Only following function blocks

accpet() until client connects using connect() system call
read()/readfrom() until something is received from client which it sends using send()/sendto() system call.

connect() return immediately once it connects (with return value > 0 ) or fails to connect (with return value as -1) .

send() behaves same as connect() and returns immediately with success or failure.

the one way to handle multiple connections from client is by using select().

When a new client connects to the server, the accept() call on Server returns with a new socket descriptor for the new client. This new socket descriptor can then be used with select() to send/receive data between client and server. The process repeates for each new client i.e. you need to run it in infinite loop. accpet() will keep on blocking untill new connection is received.

Basically, what select() does is, it keeps scanning a descriptor set (fdset) for the readiness of the sockets added to the set. The new socket descriptor returned by accept() during each return is added to the "fdset" and given to select() for scanning or polling.
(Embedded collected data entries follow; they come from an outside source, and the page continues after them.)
(** [LruCache::detach]. *)
Definition detach (entry : addr) : UB LruCache unit :=
  e ← deref entry;
  let p := prev e in
  let n := next e in
  _ ← match p with
      | Some p => write p (set_next n)
      | None => ub_modify (set_head n)
      end;
  _ ← match n with
      | Some n => write n (set_prev p)
      | None => ub_modify (set_tail p)
      end;
  _ ← write entry (set_prev None);
  write entry (set_next None).

(** [LruCache::attach]. *)
Definition attach (entry : addr) : UB LruCache unit :=
  h ← ub_gets head;
  match h with
  | Some h =>
      _ ← write entry (set_next (Some h));
      _ ← write h (set_prev (Some entry));
      ub_modify (set_head (Some entry))
  | None =>
      _ ← ub_modify (set_head (Some entry));
      ub_modify (set_tail (Some entry))
  end.

(** [LruCache::get]. *)
Definition get (k : K) : UB LruCache (option V) :=
  m ← ub_gets map;
  match m !! k with
  | Some entry =>
      _ ← detach entry;
      _ ← attach entry;
      e ← deref entry;
      mret (Some (value e))
  | None => mret None
  end.

(** [self.map.remove(k)]: the box leaves the map and is returned by value. *)
Definition map_remove (k : K) : UB LruCache (option addr) :=
  m ← ub_gets map;
  _ ← ub_modify (set_map (delete k m));
  mret (m !! k).

(** [LruCache::put]. *)
Definition put (k : K) (v : V) : UB LruCache (option V) :=
  m ← ub_gets map;
  match m !! k with
  | Some existing_entry =>
      e ← deref existing_entry;
      _ ← write existing_entry (set_value v);
      _ ← detach existing_entry;
      _ ← attach existing_entry;
      mret (Some (value e))
  | None =>
      cap ← ub_gets capacity;
      evicted_value ←
        (if decide (cap ≤ Z.of_nat (size m)) then
           t ← ub_gets tail;
           match t with
           | Some t =>
               _ ← detach t;
               te ← deref t;
               removed ← map_remove (key te);
               match removed with
               | Some b => entry ← free b; mret (Some (value entry))
               | None => mret None
               end
           | None => mret None
           end
         else mret None);
      entry_ptr ← alloc (Entry_new k v);
      _ ← attach entry_ptr;
      m ← ub_gets map;
      _ ← ub_modify (set_map (<[k := entry_ptr]> m));
      mret evicted_value
  end.

(** [LruCache::contains]. *)
Definition contains (k : K) (s : LruCache) : bool := bool_decide (is_Some (map s !! k)).

(** [LruCache::peek]. *)
Definition peek (k : K) : UB LruCache (option V) :=
  m ← ub_gets map;
  match m !! k with
  | Some entry => e ← deref entry; mret (Some (value e))
  | None => mret None
  end.

(** [LruCache::is_empty]. *)
Definition is_empty (s : LruCache) : bool := bool_decide (map s = ∅).

(** [LruCache::pop_lru]. *)
Definition pop_lru : UB LruCache (option (K * V)) :=
  empty ← ub_gets is_empty;
  if (empty : bool) then mret None
  else
    t ← ub_gets tail;
    match t with
    | None => mret None
    | Some t =>
        _ ← detach t;
        te ← deref t;
        removed ← map_remove (key te);
        match removed with
        | Some b => entry ← free b; mret (Some (key entry, value entry))
        | None => mret None
        end
    end.

(** [LruCache::pop]. *)
Definition pop (k : K) : UB LruCache (option (K * V)) :=
  removed ← map_remove k;
  match removed with
  | None => mret None
  | Some entry_ptr =>
      _ ← detach entry_ptr;
      entry ← free entry_ptr;
      mret (Some (key entry, value entry))
  end.

(** [Drop for LruCache]: clearing the map drops the boxes it owns. *)
Definition drop (s : LruCache) : LruCache :=
  {| capacity := capacity s; map := ∅; head := None; tail := None;
     heap := foldr delete (heap s) (map_to_list (map s)).*2 |}.

(** ** The reference behaviour: a recency list, most recent first *)

Definition remove_key (k : K) (l : list (K * V)) : list (K * V) :=
  filter (λ p, p.1 ≠ k) l.

Fixpoint find_key (k : K) (l : list (K * V)) : option V :=
  match l with
  | [] => None
  | (k', v) :: l => if decide (k' = k) then Some v else find_key k l
  end.

Definition spec_get (k : K) (l : list (K * V)) : option V * list (K * V) :=
  match find_key k l with
  | Some v => (Some v, (k, v) :: remove_key k l)
  | None => (None, l)
  end.

(** The list without its last element, and that element. *)
Fixpoint split_last {A} (l : list A) : option (list A * A) :=
  match l with
  | [] => None
  | [x] => Some ([], x)
  | x :: l => '(l', y) ← split_last l; Some (x :: l', y)
  end.

Definition spec_pop_lru (l : list (K * V)) : option (K * V) * list (K * V) :=
  match split_last l with
  | Some (l', p) => (Some p, l')
  | None => (None, [])
  end.

Definition spec_put (cap : Z) (k : K) (v : V) (l : list (K * V)) : option V * list (K * V) :=
  match find_key k l with
  | Some old => (Some old, (k, v) :: remove_key k l)
  | None =>
      if decide (cap ≤ Z.of_nat (length l)) then
        let '(evicted, l') := spec_pop_lru l in (snd <$> evicted, (k, v) :: l')
      else (None, (k, v) :: l)
  end.

Definition spec_pop (k : K) (l : list (K * V)) : option (K * V) * list (K * V) :=
  match find_key k l with
  | Some v => (Some (k, v), remove_key k l)
  | None => (None, l)
  end.

(** ** The representation invariant

    A node is an address with the key and value stored there. *)

Abbreviation node := (addr * (K * V))%type.

Definition first_or (ns : list node) (d : option addr) : option addr :=
  match ns with [] => d | n :: _ => Some n.1 end.
Fixpoint last_or (d : option addr) (ns : list node) : option addr :=
  match ns with [] => d | n :: ns => last_or (Some n.1) ns end.

(** The entries of [ns] are linked from [p] to [nx]. *)
Fixpoint dseg (h : gmap addr Entry) (p : option addr) (ns : list node) (nx : option addr) : Prop :=
  match ns with
  | [] => True
  | n :: ns =>
      h !! n.1 = Some {| key := n.2.1; value := n.2.2; prev := p; next := first_or ns nx |} ∧
      dseg h (Some n.1) ns nx
  end.

(** The list threaded through [head] and [tail]. *)
Record dll (s : LruCache) (ns : list node) : Prop := {
  dll_nodup : NoDup ns.*1;
  dll_seg : dseg (heap s) None ns None;
  dll_head : head s = first_or ns None;
  dll_tail : tail s = last_or None ns;
}.

(** The whole object: the list, the map, and no live box outside the list. *)
Record repr (s : LruCache) (ns : list node) : Prop := {
  repr_dll : dll s ns;
  repr_keys : NoDup ns.*2.*1;
  repr_map : ∀ k a, map s !! k = Some a ↔ ∃ v, (a, (k, v)) ∈ ns;
  repr_heap : ∀ a, is_Some (heap s !! a) ↔ a ∈ ns.*1;
}.

(** [s] represents the recency list [l]. *)
Definition represents (s : LruCache) (l : list (K * V)) : Prop :=
  ∃ ns, repr s ns ∧ ns.*2 = l.

(** *** Linked segments *)
Lemma last_or_app d l1 l2 : last_or d (l1 ++ l2) = last_or (last_or d l1) l2.
Proof. revert d. induction l1; intros d; simpl; auto. Qed.

Lemma first_or_app l1 l2 d : first_or (l1 ++ l2) d = first_or l1 (first_or l2 d).
Proof. by destruct l1. Qed.

Lemma dseg_app h p l1 l2 nx :
  dseg h p (l1 ++ l2) nx ↔ dseg h p l1 (first_or l2 nx) ∧ dseg h (last_or p l1) l2 nx.
Proof.
  revert p. induction l1 as [|n l1 IH]; intros p; simpl; [naive_solver|].
  rewrite IH, first_or_app. naive_solver.
Qed.

Lemma dseg_frame h a e p ns nx :
  a ∉ ns.*1 → dseg h p ns nx → dseg (<[a := e]> h) p ns nx.
Proof.
  revert p. induction ns as [|n ns IH]; intros p; simpl; [done|].
  rewrite not_elem_of_cons. intros [Hne Hni] [Hn Hns].
  split; [by rewrite lookup_insert_ne by done | by apply IH].
Qed.

Lemma dseg_frame_delete h a p ns nx :
  a ∉ ns.*1 → dseg h p ns nx → dseg (delete a h) p ns nx.
Proof.
  revert p. induction ns as [|n ns IH]; intros p; simpl; [done|].
  rewrite not_elem_of_cons. intros [Hne Hni] [Hn Hns].
  split; [by rewrite lookup_delete_ne by done | by apply IH].
Qed.

Lemma dseg_lookup h p ns nx n :
  n ∈ ns → dseg h p ns nx → ∃ e, h !! n.1 = Some e ∧ key e = n.2.1 ∧ value e = n.2.2.
Proof.
  intros Hin. revert p. induction Hin as [n ns | n m ns Hin IH]; intros p [Hn Hns]; [|by eapply IH].
  eexists. split; [exact Hn | done].
Qed.

(** Rewiring the outgoing pointer of a segment. *)
Lemma dseg_set_next h p ns m nx nx' :
  NoDup (ns ++ [m]).*1 → dseg h p (ns ++ [m]) nx →
  ∃ e, h !! m.1 = Some e ∧ dseg (<[m.1 := set_next nx' e]> h) p (ns ++ [m]) nx'.
Proof.
  rewrite fmap_app, NoDup_app. intros (Hns & Hdisj & _) [Hl [Hm _]]%dseg_app.
  eexists. split; [exact Hm|]. apply dseg_app. simpl. split.
  - apply dseg_frame; [|exact Hl]. intros Hin. apply (Hdisj _ Hin). simpl. by left.
  - by rewrite lookup_insert_eq.
Qed.

(** Rewiring the incoming pointer of a segment. *)
Lemma dseg_set_prev h p p' m ns nx :
  NoDup (m :: ns).*1 → dseg h p (m :: ns) nx →
  ∃ e, h !! m.1 = Some e ∧ dseg (<[m.1 := set_prev p' e]> h) p' (m :: ns) nx.
Proof.
  simpl. rewrite NoDup_cons. intros [Hni _] [Hm Hns].
  eexists. split; [exact Hm|]. split; [by rewrite lookup_insert_eq|].
  by apply dseg_frame.
Qed.

(** *** Single steps *)
Lemma write_step a f s e :
  heap s !! a = Some e → write a f s = Some (tt, set_heap (<[a := f e]> (heap s)) s).
Proof. unfold write. by intros ->. Qed.

Lemma deref_step a s e : heap s !! a = Some e → deref a s = Some (e, s).
Proof. unfold deref. by intros ->. Qed.

Lemma free_step a s e :
  heap s !! a = Some e → free a s = Some (e, set_heap (delete a (heap s)) s).
Proof. unfold free. by intros ->. Qed.

(** What the pointer surgery leaves alone. *)
Record frame (s s' : LruCache) : Prop := {
  frame_map : map s' = map s;
  frame_capacity : capacity s' = capacity s;
  frame_dom : ∀ a, is_Some (heap s' !! a) ↔ is_Some (heap s !! a);
}.

Lemma frame_trans s1 s2 s3 : frame s1 s2 → frame s2 s3 → frame s1 s3.
Proof. intros [] []. constructor; [congruence..|naive_solver]. Qed.

Lemma frame_write s a e e' :
  heap s !! a = Some e → frame s (set_heap (<[a := e']> (heap s)) s).
Proof.
  intros Ha. constructor; [done..|]. intros b. simpl.
  rewrite lookup_insert_is_Some'. naive_solver.
Qed.

Lemma detach_prev_step s l1 n l2 :
  dll s (l1 ++ n :: l2) →
  ∃ s1, (match last_or None l1 with
         | Some p => write p (set_next (first_or l2 None))
         | None => ub_modify (set_head (first_or l2 None))
         end) s = Some (tt, s1) ∧
    dseg (heap s1) None l1 (first_or l2 None) ∧ dseg (heap s1) (Some n.1) l2 None ∧
    heap s1 !! n.1 = heap s !! n.1 ∧ head s1 = first_or (l1 ++ l2) None ∧
    tail s1 = tail s ∧ frame s s1.
Proof.
  intros [Hnd Hseg Hh Ht]. apply dseg_app in Hseg as [Hl1 [Hn Hl2]].
  rewrite fmap_app, fmap_cons in Hnd. apply NoDup_app in Hnd as (Hnd1 & Hdisj & Hnd2).
  destruct l1 as [|p l1 _] using rev_ind; simpl in *.
  { eexists. split; [done|]. repeat split; naive_solver. }
  rewrite last_or_app. simpl.
  destruct (dseg_set_next _ _ _ _ _ (first_or l2 None) Hnd1 Hl1) as (e & He & Hl1').
  assert (p.1 ∈ (l1 ++ [p]).*1) as Hp.
  { rewrite fmap_app. apply elem_of_app. right. simpl. by left. }
  specialize (Hdisj _ Hp). apply not_elem_of_cons in Hdisj as [Hne Hni].
  rewrite (write_step _ _ _ _ He). eexists. split; [done|]. simpl.
  split_and!; [done | by apply dseg_frame | by apply lookup_insert_ne |
    | done | by eapply frame_write].
  rewrite Hh, !first_or_app. by destruct l1.
Qed.

Lemma detach_next_step s l1 a l2 :
  NoDup (l1 ++ l2).*1 → a ∉ (l1 ++ l2).*1 →
  dseg (heap s) None l1 (first_or l2 None) → dseg (heap s) (Some a) l2 None →
  tail s = last_or (Some a) l2 →
  ∃ s1, (match first_or l2 None with
         | Some n => write n (set_prev (last_or None l1))
         | None => ub_modify (set_tail (last_or None l1))
         end) s = Some (tt, s1) ∧
    dseg (heap s1) None (l1 ++ l2) None ∧ heap s1 !! a = heap s !! a ∧
    head s1 = head s ∧ tail s1 = last_or None (l1 ++ l2) ∧ frame s s1.
Proof.
  rewrite fmap_app. intros (Hnd1 & Hdisj & Hnd2)%NoDup_app Ha Hl1 Hl2 Ht.
  destruct l2 as [|q l2]; simpl in *.
  { rewrite !app_nil_r. eexists. split; [done|]. repeat split; naive_solver. }
  destruct (dseg_set_prev _ _ (last_or None l1) _ _ _ Hnd2 Hl2) as (e & He & Hl2').
  rewrite (write_step _ _ _ _ He). eexists. split; [done|]. simpl.
  split_and!; [| by apply lookup_insert_ne; set_solver | done
    | by rewrite last_or_app | by eapply frame_write].
  apply dseg_app. simpl. split; [|done].
  apply dseg_frame; [|done]. intros Hq. apply (Hdisj _ Hq). by left.
Qed.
Following is a rough pseudocode

Code:
create a server socket start listening on server socket add the server socket in socket set /*fdsets*/ start infinite loop scan fdset using select to check if any socket is ready for send/recv. if any socket is ready /*select returns with > 0 value*/ then check if the ready socket is our server socket. if it is, accept new connections /*accpet() blocks*/ till new connection received and then add the new socket descriptor to our fdset. else just perform send/recv on any socket which is ready for it. go back to infinite loop.

select() system call is also blocking till any socket is ready in the set or timeout occurs. Making timeout as 0 will cause select() to timeout immediately if none of the socket is found ready after scanning the set.

Another way to handle the multiple incoming client connections is to launch a new thread or process with every return of accept() system call. Each connection will thus be handled in the new thread. This is a very complicated approach which adds lots of complexities and overhead.

For a simple chat server like application I would recommend select() based approach.

Check Beej's guide for a further information on select() and how to use it practically in your code.